I actually started my academic career as a physicist, doing my PhD in Quantum Information Theory. But while doing this I realized that I wanted to do something a bit more applied. And having had some entrepreneurial experience as well through a startup I co-founded, I decided that AI seemed both interesting from a purely academic perspective, but also very promising tool to solve some really cool real-world problems (and make some money).

So after my PhD I worked for a few years at a startup that was applying AI to business problems in a wide range of fields, for example finance and health care. While there are certainly interesting problems to be solved in these domains, I personally got more and more interested in the creative side of AI.

Eventually, in February 2019 I finally decided to quit my previous job and join my friend Nao Tokui at his company Qosmo. If you are interested in the full story of how all this unfolded (and how I also became an author and musician at the same time), I wrote about all this in detail recently.

Qosmo is a small team of creatives based in Tokyo. The core concept of the company is “Computational Creativity”, with a strong focus on AI and music (but certainly not limited to these areas).

Here I want to briefly introduce you to three of our past projects.

AI DJ

Probably Qosmo’s most famous project so far is our AI DJ Project.

Originally started in 2016, AI DJ is a musical dialogue between human and AI.

In DJing, playing “back to back” means that two DJs take turns at selecting and mixing tracks. In our case we have a human playing back to back with an AI.

Specifically, a human (usually Nao) selects a track and mixes it, then the AI takes over and selects a track and mixes it, and so on, creating a natural and continuous cooperative performance.

This idea of augmenting human creativity and playing with the relationship of human and machine creativity is at the heart of what we do at Qosmo. We are not particularly interested in autonomously creative machines (nor do we really believe they are possible in the near future), but rather in how humans can interact with AI and machines for creative purposes.

AI DJ consists of several independent neural networks. At the core are a system that can select a track based on the history of previously played tracks, as well as a system that can do the beat matching and mixing.

Crucially, we are not using digital audio but actual vinyl records. The AI has to learn how to physically manipulate the disc (through a tiny robot arm trained using reinforcement learning) in order to align the beats and get the tempo to match.

While the project is already several years old, we are still constantly developing the system. For example using cameras to analyze crowd behavior and trying to encourage people do dance more by adjusting the track selection to this information.

We have taken this performance to many venues in the past, both local as well as global. Our biggest performance so far was at Google I/O 2019, where we did a one hour show on the main stage warming up the crowd right before CEO Sundar Pichai’s keynote.

You can read more about the details of AI DJ on our website.

Imaginary Soundscapes

As humans we have quite deeply linked visual and auditory experiences. Look at an image of a beach and you can easily imagine the sounds of waves and sea gulls. Looking at a busy intersection might bring car horns and construction noises to mind.

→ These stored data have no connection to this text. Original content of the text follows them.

(** ** Histories of a store *)

Section histories.
Context (FromBytes : string → string).
Context {LS : Type} `{!LayerGetReleaser LS} `{!RetainLaws LS}.
Context (Unmarshal : string → option Image) (Validate : string → bool).

Abbreviation istore := (@store LS).
Implicit Types (s : istore).

(** The operations that change the store, and the other users of the layers. *)
Inductive iop := OCreate (config : string) | ODelete (id : ID) | OSetParent (id p : ID) | OEnv (l : LS).

Definition void_i {A} (o : outcome ierror A * istore) : outcome ierror unit * istore :=
  (match o.1 with Ok _ => Ok tt | Err e => Err e | Panic m => Panic m end, o.2).

Definition iexec (op : iop) (s : istore) : outcome ierror unit * istore :=
  match op with
  | OCreate c => void_i (Create FromBytes Unmarshal Validate c s)
  | ODelete id => void_i (Delete FromBytes Validate id s)
  | OSetParent id p => void_i (SetParent FromBytes id p s)
  | OEnv l => (Ok tt, with_ls l s)
  end.

(** The references that images hold. *)
Definition held (s : istore) (h : Layer) : Prop := ∃ id m, images s !! id = Some m ∧ im_layer m = Some h.

(** A configuration that decodes has a RootFS; the other users of the layer
    store may take references and give back their own, in whatever way, but not
    those of the images. *)
Definition proper (s : istore) (op : iop) : Prop :=
  match op with
  | OCreate c => ∀ img, Unmarshal c = Some img → RootFS img ≠ None
  | OEnv l => linv l ∧ ∀ c h, held s h → retained c h (ls s) → retained c h l
  | _ => True
  end.

(** Among the steps of the other users are the calls of the interface: [Get],
    and [Release] of a reference that no image holds. *)
Lemma env_Get_proper c s :
  linv (ls s) → proper s (OEnv (lgr_Get c (ls s)).2).
Proof.
  intros Hl. destruct (lgr_Get c (ls s)) as [o l'] eqn:E. destruct (law_Get _ _ _ _ Hl E) as (_ & Hl' & Hk & _).
  split; [done|]. intros c' h _. apply Hk.
Qed.

Lemma env_Release_proper c h s :
  linv (ls s) → retained c h (ls s) → ¬ held s h → proper s (OEnv (lgr_Release h (ls s)).2).
Proof.
  intros Hl Hr Hh. destruct (lgr_Release h (ls s)) as [o l'] eqn:E.
  destruct (law_Release _ _ _ _ _ Hl Hr E) as (_ & Hl' & Hk).
  split; [done|]. intros c' h' Hh'. apply Hk. by intros ->.
Qed.

(** [SetParent] is called on images that were created. *)
Definition careful (s : istore) (op : iop) : Prop :=
  proper s op ∧ match op with OSetParent id _ => is_ok (fs_Get FromBytes id (backend s)) = true | _ => True end.

Inductive ireach (P : istore → iop → Prop) (l0 : LS) (script : list bool) : istore → Prop :=
| ir_init : ireach P l0 script (mkIS l0 ∅ (mkFS ∅ ∅ script) ∅)
| ir_step s op o s' : ireach P l0 script s → P s op → iexec op s = (o, s') → ireach P l0 script s'.

(** ** Images keep their layers *)

(** The image [id] of a configuration with the layers [r]. *)
Definition config_of (id : ID) (r : list string) : Prop :=
  ∃ config img, FromBytes config = id ∧ Unmarshal config = Some img ∧ RootFS img = Some r.

Definition layer_ok (l : LS) (id : ID) (m : imageMeta) : Prop :=
  ∃ r, config_of id r ∧
    match im_layer m with
    | Some h => ChainID FromBytes r ≠ "" ∧ retained (ChainID FromBytes r) h l
    | None => ChainID FromBytes r = ""
    end.

Record IInv (s : istore) : Prop := mkIInv {
  ii_ls : linv (ls s);
  ii_layer : ∀ id m, images s !! id = Some m → layer_ok (ls s) id m;
  ii_distinct : ∀ id1 id2 m1 m2 h, images s !! id1 = Some m1 → images s !! id2 = Some m2 →
    im_layer m1 = Some h → im_layer m2 = Some h → id1 = id2;
}.

(** Changes outside the layers of the images. *)
Lemma IInv_ext s s' :
  IInv s → ls s' = ls s →
  (∀ id m', images s' !! id = Some m' → ∃ m, images s !! id = Some m ∧ im_layer m' = im_layer m) →
  IInv s'.
Proof.
  intros [I1 I2 I3] Hl Hm. constructor; rewrite ?Hl; [done|..].
  - intros id m' Hid. destruct (Hm id m' Hid) as (m & Hid0 & E).
    destruct (I2 id m Hid0) as (r & Hr & Hlay). exists r. by rewrite E.
  - intros id1 id2 m1 m2 h H1 H2 E1 E2.
    destruct (Hm id1 m1 H1) as (n1 & ? & ?), (Hm id2 m2 H2) as (n2 & ? & ?).
    apply (I3 id1 id2 n1 n2 h); congruence.
Qed.

Lemma IInv_env s l :
  IInv s → linv l → (∀ c h, held s h → retained c h (ls s) → retained c h l) → IInv (with_ls l s).
Proof.
  intros [I1 I2 I3] Hl Hk. constructor; simpl; [done| |done].
  intros id m Hm. destruct (I2 id m Hm) as (r & Hr & Hlay). exists r. split; [done|].
  destruct (im_layer m) as [h|] eqn:Eh; [|done]. destruct Hlay as [Hne Hret]. split; [done|].
  apply Hk; [by exists id, m|done].
Qed.

Lemma on_fs_IInv {A} (f : fs → outcome ierror A * fs) s o s' :
  IInv s → on_fs f s = (o, s') → IInv s' ∧ images s' = images s ∧ ls s' = ls s.
Proof.
  unfold on_fs. intros I. destruct (f (backend s)) as [o' b]. intros [= <- <-].
  split_and!; [|done..]. eapply IInv_ext; eauto.
Qed.

Lemma get_layer_spec chain s o s' :
  IInv s → get_layer chain s = (o, s') →
  panics o = false ∧ IInv s' ∧ images s' = images s ∧
  ∀ l, o = Ok l → match l with
                  | Some h => chain ≠ "" ∧ retained chain h (ls s') ∧
                              ∀ id m, images s !! id = Some m → im_layer m ≠ Some h
                  | None => chain = ""
                  end.
Proof.
  intros I. unfold get_layer. case_bool_decide as Hc.
  - unfold fmap, ST_fmap, mbind, ST_bind, on_ls. destruct (lgr_Get chain (ls s)) as [o0 l] eqn:E.
    destruct (law_Get chain (ls s) o0 l (ii_ls s I) E) as (Hp & Hl & Hk & Hn).
    pose proof (IInv_env s l I Hl (λ c h _, Hk c h)) as I'. destruct o0 as [h|e|e]; [| |done]; intros [= <- <-].
    + split_and!; [done..|]. intros l0 [= <-]. destruct (Hn h eq_refl) as [Hr Hnew].
      split_and!; [done..|]. intros id m Hm Em.
      destruct (ii_layer s I id m Hm) as (r & _ & Hlay). rewrite Em in Hlay. naive_solver.
    + by split_and!.
  - intros [= <- <-]. split_and!; [done..|]. intros l [= <-]. done.
Qed.

(** A new entry with a layer of its own. *)
Lemma IInv_insert s id r l :
  IInv s → config_of id r → images s !! id = None →
  match l with
  | Some h => ChainID FromBytes r ≠ "" ∧ retained (ChainID FromBytes r) h (ls s) ∧
              ∀ id m, images s !! id = Some m → im_layer m ≠ Some h
  | None => ChainID FromBytes r = ""
  end →
  IInv (with_images (<[id := mkMeta l ∅]> (images s)) s).
Proof.
  intros [I1 I2 I3] Hr Hid Hl. constructor; simpl; [done|..].
  - intros k m [[<- <-]|[_ Hk]]%lookup_insert_Some; [|by apply I2].
    exists r. split; [done|]. simpl. destruct l; naive_solver.
  - intros id1 id2 m1 m2 h [[<- <-]|[_ H1]]%lookup_insert_Some [[<- <-]|[_ H2]]%lookup_insert_Some E1 E2;
      simpl in *; subst; [done|naive_solver..].
Qed.

Lemma IInv_delete s id : IInv s → IInv (with_images (delete id (images s)) s).
Proof. intros I. eapply IInv_ext; [exact I|done|]. simpl. intros k m [_ Hk]%lookup_delete_Some. eauto. Qed.

Lemma Create_IInv config s o s' :
  IInv s → proper s (OCreate config) →
  Create FromBytes Unmarshal Validate config s = (o, s') → panics o = false ∧ IInv s'.
Proof.
  intros I Hp. unfold Create. destruct (Unmarshal config) as [img|] eqn:Hu; [|by intros [= <- <-]].
  destruct (RootFS img) as [r|] eqn:Hr; [|by destruct (Hp img Hu)].
  destruct (decide _); [by intros [= <- <-]|]. unfold mbind at 1, ST_bind at 1.
  destruct (on_fs (fs_Set FromBytes config) s) as [o1 s1] eqn:E1.
  destruct (on_fs_IInv _ _ _ _ I E1) as (I1 & Hm1 & _).
  assert (∀ id, o1 = Ok id → id = FromBytes config) as Hid.
  { intros id ->. unfold on_fs, fs_Set in E1. destruct (bool_decide _); [done|].
    destruct (tick (backend s)) as [[] b]; by simplify_eq. }
  destruct o1 as [id|e|e]; [|by intros [= <- <-]|].
  2:{ unfold on_fs, fs_Set in E1. destruct (bool_decide _); [done|].
      destruct (tick (backend s)) as [[] b]; by simplify_eq. }
  rewrite (Hid id eq_refl) in *. clear Hid. set (k := FromBytes config) in *.
  unfold mbind at 1, ST_bind at 1, st_gets.
  destruct (images s1 !! k) eqn:Hk; [by intros [= <- <-]|].
  unfold mbind at 1, ST_bind at 1, image_chain. rewrite Hr.
  unfold mret at 1, ST_ret at 1. unfold mbind at 1, ST_bind at 1.
  destruct (get_layer (ChainID FromBytes r) s1) as [o2 s2] eqn:E2.
  destruct (get_layer_spec _ _ _ _ I1 E2) as (Hp2 & I2 & Hm2 & Hl).
  destruct o2 as [l|e|e]; [|by intros [= <- <-]|done].
  assert (IInv (with_images (<[k := mkMeta l ∅]> (images s2)) s2)) as I3.
  { apply (IInv_insert s2 k r l); [done| |by rewrite Hm2|].
    - by exists config, img.
    - specialize (Hl l eq_refl). rewrite Hm2. done. }
  unfold mbind, ST_bind, st_modify, st_try, digestSet_Add. destruct (Validate k).
  - intros [= <- <-]. split; [done|]. by eapply IInv_ext; eauto.
  - intros [= <- <-]. split; [done|]. by apply IInv_delete.
Qed.

Lemma unlink_parent_IInv id s : IInv s → IInv ((unlink_parent FromBytes id s).2).
Proof.
  intros I. unfold unlink_parent, st_modify. simpl.
  destruct (GetParent FromBytes id s) as [p| |]; [|done..]. destruct (images s !! p) as [pm|] eqn:Hp; [|done].
  eapply IInv_ext; [exact I|done|]. simpl. intros k m [[<- <-]|[_ Hk]]%lookup_insert_Some; eauto.
Qed.

Lemma unlink_parent_ls id s : ls (unlink_parent FromBytes id s).2 = ls s.
Proof.
  unfold unlink_parent, st_modify. simpl. destruct (GetParent FromBytes id s) as [p| |]; [|done..].
  by destruct (images s !! p).
Qed.

Lemma unlink_parent_layer id s k m :
  images s !! k = Some m →
  ∃ m', images (unlink_parent FromBytes id s).2 !! k = Some m' ∧ im_layer m' = im_layer m.
Proof.
  intros Hk. unfold unlink_parent, st_modify. simpl.
  destruct (GetParent FromBytes id s) as [p| |]; [|eauto..].
  destruct (images s !! p) as [pm|] eqn:Hp; [|eauto]. simpl. destruct (decide (k = p)) as [->|].
  - rewrite lookup_insert_eq. simplify_eq. eauto.
  - rewrite lookup_insert_ne by done. eauto.
Qed.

Imaginary Soundscapes is an experiment in giving AI a similar sense of imagined sounds associated with images. It is a web-based sound installation that lets users explore Google Street View while immersing themselves into the imaginary soundscapes dreamed up by the AI.

Technically it is based on the idea of cross-modal information retrieval techniques, such as image-to-audio or text-to-image.

The system was trained with two models on video (i.e. visual and audio) inputs: one well-established, pre-trained image recognition model processes the frames, while another convolutional neural network reads the associated audio as spectrogram images, with a loss that forces the distribution of its output to get as close as possible to that of the first model.

Once trained, the two networks allow us to retrieve the best-matching sound file for a particular scene out of our massive environmental sound dataset.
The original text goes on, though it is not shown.